▸ DIRECTIONS
Output only the lines below that start at the line containing "Definition MAX_COMPONENTS : nat := 4." and end at the line containing "else match cur with", with both ends kept.
[Opening INPUT MATERIAL section]
(** * ReaPack: version codes, index loading, synchronisation, task
      execution and archive import

    A shallow embedding of the transactional core of ReaPack
    (src/transaction.cpp, src/archive.cpp, src/index.cpp) together with
    the statements of its specification that concern it. *)

From Stdlib Require Import ZArith Lia Bool List Ascii String.
From stdpp Require Import base gmap strings list pretty.
Import ListNotations.

Set Warnings "-register-all".

Local Open Scope string_scope.
Local Open Scope Z_scope.
Local Open Scope list_scope.

(** ** Errors

    [reapack_error] carries a human readable message; a function that may
    throw it returns a [result]. *)

Inductive result (A : Type) : Type :=
| Ok (a : A)
| Err (what : string).
Arguments Ok {A} a.
Arguments Err {A} what.


(** ** Version *)

Module Version.

Definition MAX_COMPONENTS : nat := 4.
Definition MAX_COMPONENT_LENGTH : nat := 4.

Definition is_digit (c : ascii) : bool :=
  let n := nat_of_ascii c in (48 <=? n)%nat && (n <=? 57)%nat.

Definition digit_value (c : ascii) : Z := Z.of_nat (nat_of_ascii c) - 48.

(** Modelled from the spec: version.cpp is not among the sources (only
    its test-suite is).  The numeric components of a version name are its
    maximal runs of decimal digits, in order of appearance; this is what
    lets the digits of a suffix count for the ordering, "1.2pre3" having
    the components 1, 2 and 3. [cur] is the run being read. *)
Fixpoint digit_runs (cur : string) (s : string) : list string :=
  match s with
  | EmptyString =>
      match cur with EmptyString => [] | _ => [cur] end
  | String c rest =>
      if is_digit c then digit_runs (cur +:+ String c EmptyString) rest
      else match cur with
           | EmptyString => digit_runs EmptyString rest
           | _ => cur :: digit_runs EmptyString rest
           end
  end.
[Closing INPUT MATERIAL section]
▸ EXERCISE OUTPUT
Definition MAX_COMPONENTS : nat := 4.
Definition MAX_COMPONENT_LENGTH : nat := 4.

Definition is_digit (c : ascii) : bool :=
  let n := nat_of_ascii c in (48 <=? n)%nat && (n <=? 57)%nat.

Definition digit_value (c : ascii) : Z := Z.of_nat (nat_of_ascii c) - 48.

(** Modelled from the spec: version.cpp is not among the sources (only
    its test-suite is).  The numeric components of a version name are its
    maximal runs of decimal digits, in order of appearance; this is what
    lets the digits of a suffix count for the ordering, "1.2pre3" having
    the components 1, 2 and 3. [cur] is the run being read. *)
Fixpoint digit_runs (cur : string) (s : string) : list string :=
  match s with
  | EmptyString =>
      match cur with EmptyString => [] | _ => [cur] end
  | String c rest =>
      if is_digit c then digit_runs (cur +:+ String c EmptyString) rest
      else match cur with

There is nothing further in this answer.